→ **TASK TO CARRY OUT**:
Only one span of the listing below is wanted: the lines from the one with "apply wp_ret. reflexivity." through the one with "dec_value 0 (rev", reproduced exactly, both ends kept.

......

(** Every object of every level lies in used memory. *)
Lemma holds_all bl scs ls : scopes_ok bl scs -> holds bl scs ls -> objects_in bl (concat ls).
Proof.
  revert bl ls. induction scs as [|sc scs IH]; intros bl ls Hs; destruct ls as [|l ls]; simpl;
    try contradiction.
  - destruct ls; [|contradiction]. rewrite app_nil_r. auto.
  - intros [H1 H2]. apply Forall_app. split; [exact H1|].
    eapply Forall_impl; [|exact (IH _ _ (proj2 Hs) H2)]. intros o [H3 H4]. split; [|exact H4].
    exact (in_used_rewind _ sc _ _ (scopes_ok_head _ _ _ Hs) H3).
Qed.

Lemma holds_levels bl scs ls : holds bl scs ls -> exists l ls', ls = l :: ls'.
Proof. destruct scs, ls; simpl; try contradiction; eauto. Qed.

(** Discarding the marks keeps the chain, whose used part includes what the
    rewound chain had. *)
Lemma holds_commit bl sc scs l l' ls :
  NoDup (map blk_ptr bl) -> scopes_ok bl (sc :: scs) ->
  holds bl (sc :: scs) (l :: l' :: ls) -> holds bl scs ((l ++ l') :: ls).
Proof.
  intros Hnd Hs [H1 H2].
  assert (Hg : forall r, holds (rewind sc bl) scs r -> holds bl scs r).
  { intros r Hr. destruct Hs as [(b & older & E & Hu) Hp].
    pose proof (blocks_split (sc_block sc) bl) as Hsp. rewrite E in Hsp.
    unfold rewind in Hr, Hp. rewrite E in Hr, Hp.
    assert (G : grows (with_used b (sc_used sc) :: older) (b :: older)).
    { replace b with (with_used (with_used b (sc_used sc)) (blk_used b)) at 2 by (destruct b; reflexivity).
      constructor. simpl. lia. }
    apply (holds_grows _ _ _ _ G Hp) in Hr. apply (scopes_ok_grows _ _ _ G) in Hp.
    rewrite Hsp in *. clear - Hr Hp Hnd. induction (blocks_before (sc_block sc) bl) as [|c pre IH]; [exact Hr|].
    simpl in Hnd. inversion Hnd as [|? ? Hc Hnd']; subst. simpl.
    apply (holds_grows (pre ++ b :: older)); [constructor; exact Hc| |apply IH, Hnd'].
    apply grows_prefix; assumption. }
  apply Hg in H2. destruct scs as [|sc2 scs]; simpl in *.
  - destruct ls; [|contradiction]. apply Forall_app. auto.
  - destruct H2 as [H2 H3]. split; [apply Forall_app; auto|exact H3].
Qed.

......

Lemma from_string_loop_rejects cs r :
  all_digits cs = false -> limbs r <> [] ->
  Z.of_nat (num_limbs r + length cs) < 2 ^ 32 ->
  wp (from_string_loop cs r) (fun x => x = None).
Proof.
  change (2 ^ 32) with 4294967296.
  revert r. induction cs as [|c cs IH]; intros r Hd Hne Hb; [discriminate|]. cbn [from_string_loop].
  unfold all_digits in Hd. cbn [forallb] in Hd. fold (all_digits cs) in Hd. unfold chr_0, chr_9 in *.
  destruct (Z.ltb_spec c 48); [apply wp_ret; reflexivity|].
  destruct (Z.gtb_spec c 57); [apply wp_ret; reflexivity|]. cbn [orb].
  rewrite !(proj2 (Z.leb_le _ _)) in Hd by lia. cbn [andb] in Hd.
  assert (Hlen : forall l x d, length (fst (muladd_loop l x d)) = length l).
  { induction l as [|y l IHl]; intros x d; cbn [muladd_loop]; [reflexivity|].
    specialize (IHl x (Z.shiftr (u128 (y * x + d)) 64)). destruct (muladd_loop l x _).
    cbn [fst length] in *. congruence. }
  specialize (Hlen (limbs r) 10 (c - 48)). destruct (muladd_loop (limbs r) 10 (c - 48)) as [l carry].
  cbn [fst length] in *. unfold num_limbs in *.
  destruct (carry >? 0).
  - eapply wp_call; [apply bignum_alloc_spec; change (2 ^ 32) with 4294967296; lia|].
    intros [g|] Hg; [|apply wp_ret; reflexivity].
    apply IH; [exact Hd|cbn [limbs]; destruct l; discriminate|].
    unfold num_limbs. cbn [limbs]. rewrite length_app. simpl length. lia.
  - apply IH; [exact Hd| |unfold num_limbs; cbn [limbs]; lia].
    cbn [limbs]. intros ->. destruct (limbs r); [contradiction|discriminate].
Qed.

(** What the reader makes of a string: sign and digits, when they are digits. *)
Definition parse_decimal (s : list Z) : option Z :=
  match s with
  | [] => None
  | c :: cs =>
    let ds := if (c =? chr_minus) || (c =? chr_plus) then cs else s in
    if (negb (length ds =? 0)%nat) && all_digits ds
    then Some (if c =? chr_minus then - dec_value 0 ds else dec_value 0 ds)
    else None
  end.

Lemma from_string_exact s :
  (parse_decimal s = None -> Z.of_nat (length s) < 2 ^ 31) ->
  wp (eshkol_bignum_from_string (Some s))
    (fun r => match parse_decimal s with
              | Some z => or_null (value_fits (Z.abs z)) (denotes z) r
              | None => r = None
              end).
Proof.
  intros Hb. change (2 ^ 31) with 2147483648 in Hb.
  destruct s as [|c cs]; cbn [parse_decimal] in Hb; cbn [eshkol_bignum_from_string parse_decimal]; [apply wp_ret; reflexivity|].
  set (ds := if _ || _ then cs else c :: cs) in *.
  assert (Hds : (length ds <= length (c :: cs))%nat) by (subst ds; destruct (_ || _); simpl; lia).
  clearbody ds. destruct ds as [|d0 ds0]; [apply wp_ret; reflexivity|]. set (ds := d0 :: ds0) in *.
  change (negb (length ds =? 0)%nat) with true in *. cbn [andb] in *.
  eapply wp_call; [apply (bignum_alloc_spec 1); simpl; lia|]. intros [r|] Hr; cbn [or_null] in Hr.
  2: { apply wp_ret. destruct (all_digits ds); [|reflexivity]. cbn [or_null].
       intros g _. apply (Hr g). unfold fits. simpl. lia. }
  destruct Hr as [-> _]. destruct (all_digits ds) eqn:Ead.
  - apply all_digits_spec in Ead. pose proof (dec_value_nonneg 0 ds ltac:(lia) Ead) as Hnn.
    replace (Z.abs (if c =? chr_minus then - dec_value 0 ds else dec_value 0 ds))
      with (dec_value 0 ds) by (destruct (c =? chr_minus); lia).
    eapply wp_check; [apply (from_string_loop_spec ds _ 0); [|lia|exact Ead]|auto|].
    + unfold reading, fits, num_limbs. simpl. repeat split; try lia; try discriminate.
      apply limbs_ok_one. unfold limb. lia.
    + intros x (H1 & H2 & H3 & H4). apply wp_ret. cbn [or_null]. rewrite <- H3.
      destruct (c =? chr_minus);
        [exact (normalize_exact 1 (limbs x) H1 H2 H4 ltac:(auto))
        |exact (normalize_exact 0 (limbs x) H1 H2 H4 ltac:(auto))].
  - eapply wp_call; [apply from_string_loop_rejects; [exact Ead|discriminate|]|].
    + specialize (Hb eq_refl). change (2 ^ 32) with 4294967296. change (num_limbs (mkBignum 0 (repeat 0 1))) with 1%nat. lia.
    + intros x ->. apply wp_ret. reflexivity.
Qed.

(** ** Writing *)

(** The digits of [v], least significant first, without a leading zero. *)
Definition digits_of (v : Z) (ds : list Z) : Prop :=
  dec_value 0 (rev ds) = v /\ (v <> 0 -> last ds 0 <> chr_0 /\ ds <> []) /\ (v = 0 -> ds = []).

......

→ **OUTPUT FOR THIS TASK**:
    + intros x ->. apply wp_ret. reflexivity.
Qed.

(** ** Writing *)

(** The digits of [v], least significant first, without a leading zero. *)
Definition digits_of (v : Z) (ds : list Z) : Prop :=
  dec_value 0 (rev ds) = v /\ (v <> 0 -> last ds 0 <> chr_0 /\ ds <> []) /\ (v = 0 -> ds = []).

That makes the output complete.